A Modeling Framework to Characterize Cytokine Release upon T-Cell-Engaging Bispecific Antibody Treatment: Methodology and Opportunities

Abstract

T-cell-engaging bispecific antibodies (T-BsAbs) are an important class of antibody therapeutics in immuno-oncology. T-BsAbs simultaneously bind to CD3 on T cells and a tumor-associated antigen on tumor cells, activate T cells, and redirect T cells' cytotoxicity against tumor cells. Cytokine release syndrome (CRS), a common dose-limiting adverse event for T-BsAbs, is associated with T-cell activation. A "priming" dose strategy (i.e., a lower initial dose followed by a higher maintenance dose) has been implemented in the clinic to mitigate CRS and to achieve efficacious doses with T-BsAbs.
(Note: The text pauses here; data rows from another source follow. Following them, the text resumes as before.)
Lemma last_at_None ps : forall i r c j p,
  last_at ps i r c = None -> ps !! j = Some p -> drawn p = true -> stands_at p r c = false.
Proof.
  induction ps as [|p ps IH]; intros i r c j q; simpl; [done|].
  destruct (last_at ps (S i) r c) as [k'|] eqn:E; [done|].
  destruct (drawn p && stands_at p r c) eqn:E2; [done|]. intros _.
  destruct j as [|j]; simpl.
  - intros [= <-] Hd. by rewrite Hd in E2.
  - by eapply IH.
Qed.

Lemma refresh_grid_shape s : grid_shape (grid s) -> grid_shape (refresh_grid s).
Proof. intros Hs. by apply place_shape, clear_grid_shape. Qed.

Lemma refresh_grid_cell s r c :
  shape_ok s -> in_grid r c ->
  grid_get (refresh_grid s) r c =
  match last_at (players s) 0 r c with
  | Some k => Some (marker k)
  | None => clear_cell <$> grid_get (grid s) r c
  end.
Proof.
  intros (Hs & Hlen & Hin) Hrc. unfold refresh_grid.
  rewrite place_cell; [|by apply clear_grid_shape| |done].
  - by rewrite grid_get_clear.
  - intros p Hp Hd. apply list_elem_of_lookup in Hp as [i Hi]. by eapply Hin.
Qed.

(** ** Consistent states *)

Lemma wf_shape_ok s : wf_state s -> shape_ok s.
Proof.
  intros (Hs & Hlen & Hpl & _). split; [done|]. split; [done|].
  intros i p Hi Hd. apply andb_true_iff in Hd as [Ha _]. by apply (Hpl i p).
Qed.

Lemma wf_index s i p : wf_state s -> players s !! i = Some p -> (i < MAX_CLIENTS)%nat.
Proof. intros (_ & Hlen & _) Hi. rewrite <- Hlen. by eapply lookup_lt_Some. Qed.

(** In a consistent state two active players never stand on one cell. *)
Lemma wf_distinct s i j p q :
  wf_state s -> players s !! i = Some p -> players s !! j = Some q ->
  Player.active p = true -> Player.active q = true ->
  Player.x p = Player.x q -> Player.y p = Player.y q -> i = j.
Proof.
  intros Hwf Hi Hj Hp Hq Hx Hy.
  pose proof (wf_index _ _ _ Hwf Hi). pose proof (wf_index _ _ _ Hwf Hj).
  destruct Hwf as (_ & _ & Hpl & _).
  destruct (Hpl i p Hi Hp) as (_ & _ & Hci). destruct (Hpl j q Hj Hq) as (_ & _ & Hcj).
  rewrite Hx, Hy in Hci. rewrite Hci in Hcj. injection Hcj as Hm. by apply marker_inj.
Qed.


(** On a consistent state refreshPlayerPositions changes nothing. *)
Lemma wf_refreshed s : wf_state s -> refreshed s = s.
Proof.
  intros Hwf. pose proof (wf_shape_ok s Hwf) as Hok.
  assert (Hidx := wf_index s).
  destruct Hwf as (Hs & Hlen & Hpl & Hcell).
  assert (refresh_grid s = grid s) as Hg; [|destruct s; unfold refreshed; simpl in *; by rewrite Hg].
  apply grid_ext; [by apply refresh_grid_shape|done|].
  intros r c Hrc. rewrite refresh_grid_cell by done.
  destruct (grid_get_is_Some (grid s) r c Hs Hrc) as [ch Hch].
  destruct (last_at (players s) 0 r c) as [k|] eqn:E.
  - apply last_at_Some in E as (j & q & -> & Hq & Hd & Hat). simpl.
    apply andb_true_iff in Hd as [Haq _]. apply stands_at_spec in Hat as [<- <-].
    destruct (Hpl j q Hq Haq) as (_ & _ & Hc). by rewrite Hc.
  - rewrite Hch. simpl. f_equal.
    destruct (Hcell r c ch Hrc Hch) as [Ht|(i & p & Hi & Ha & Hx & Hy & ->)].
    + by apply clear_cell_id.
    + eapply last_at_None in E; [|exact Hi|].
      * assert (stands_at p r c = true) by by apply stands_at_spec. congruence.
      * destruct (Hpl i p Hi Ha) as (_ & Hhp & _).
        unfold drawn. rewrite Ha. simpl. apply Z.ltb_lt. lia.
Qed.

Lemma wp_refresh_wf w (Q : unit -> World -> Prop) :
  wf_state (g_gameState w) -> Q tt w -> wp refreshPlayerPositions w Q.
Proof.
  intros Hwf HQ. apply wp_refreshPlayerPositions; [by apply wf_shape_ok|].
  rewrite wf_refreshed by done. by destruct w.
Qed.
So far, the selection of the optimal priming dosing regimen is largely empirical. A "fit-for-purpose" semimechanistic pharmacokinetic/pharmacodynamic model was developed to characterize the cytokine release profiles upon T-BsAb treatment, including the priming effect observed with repeated dosing. This model can be utilized to simulate cytokine profiles following various dosing regimens and may assist the design of clinical dosing strategies for T-BsAbs programs.

Figure 1

Cytokine pharmacokinetic/pharmacodynamic (PK/PD) model structure. Model details are described in the methods section. Briefly, an appropriate PK model accounts for the drug exposure. Depending on the tumor type (hematological or solid), the tumor kinetics are accounted for in the model to account for the impact of tumor burden on the active synapse concentration. For the cytokine PD model, the synapse exposure then stimulates cytokine release. A time‐variant negative feedback loop accounts for the priming effect, where the negative inhibition increases with the increasing number of doses. T‐BsAb, T‐cell–engaging bispecific antibody.

Figure 2

Fitting results for blinatumomab in patients. (a) Model predictions and observed data for cytokine concentration with a priming dose regimen of 5 μg/m²/day followed by 15 μg/m²/day. Symbols represent individual observations, and lines represent the model fit. (b) Model predictions and observed data for cytokine concentration with a single dose at 60 μg/m²/day. Symbols represent individual observations, and lines represent the model fit. (c) Concordance plot between the data (DV) and the model prediction (PRED). The dotted line is the line of unity. (d) Weighted residual error (WRES) against the PRED.

Figure 3

Fitting results for P‐cadherin LP DART in cynomolgus monkeys under repeated dosing regimens. Model predictions and observed data for IL‐6 concentration with repeated doses at 0.3, 1.5, 7.5, 15, and 30 μg/kg. Symbols (observations); lines (model fit).

Figure 4

Fitting results for P‐cadherin LP DART in cynomolgus monkeys under priming dose regimens. Model predictions and observed data for IL‐6 concentration with priming dose regimens at 1.1/3.3, 3.3/10, 5/30, 10/20, and 10/30 μg/kg. Symbols (observations); lines (model fit).

Figure 5

Diagnostic plots for the P‐cadherin LP DART IL‐6 data fitting. (a) Concordance plot between data (natural log transformed dependent variable (LNDV)) and model prediction (PRED). Dotted line is the line of unity. (b) Weighted residual error (WRES) against PRED.

Figure 6

Simulated cytokine profiles for blinatumomab with different dosing regimens. (a) Simulated cytokine profile with 4‐hour infusion or constant infusion at 5 μg/m²/day. (b) Simulated cytokine profile with single dose at 15 μg/m²/day or a priming dose of 5 μg/m²/day followed by 15 μg/m²/day.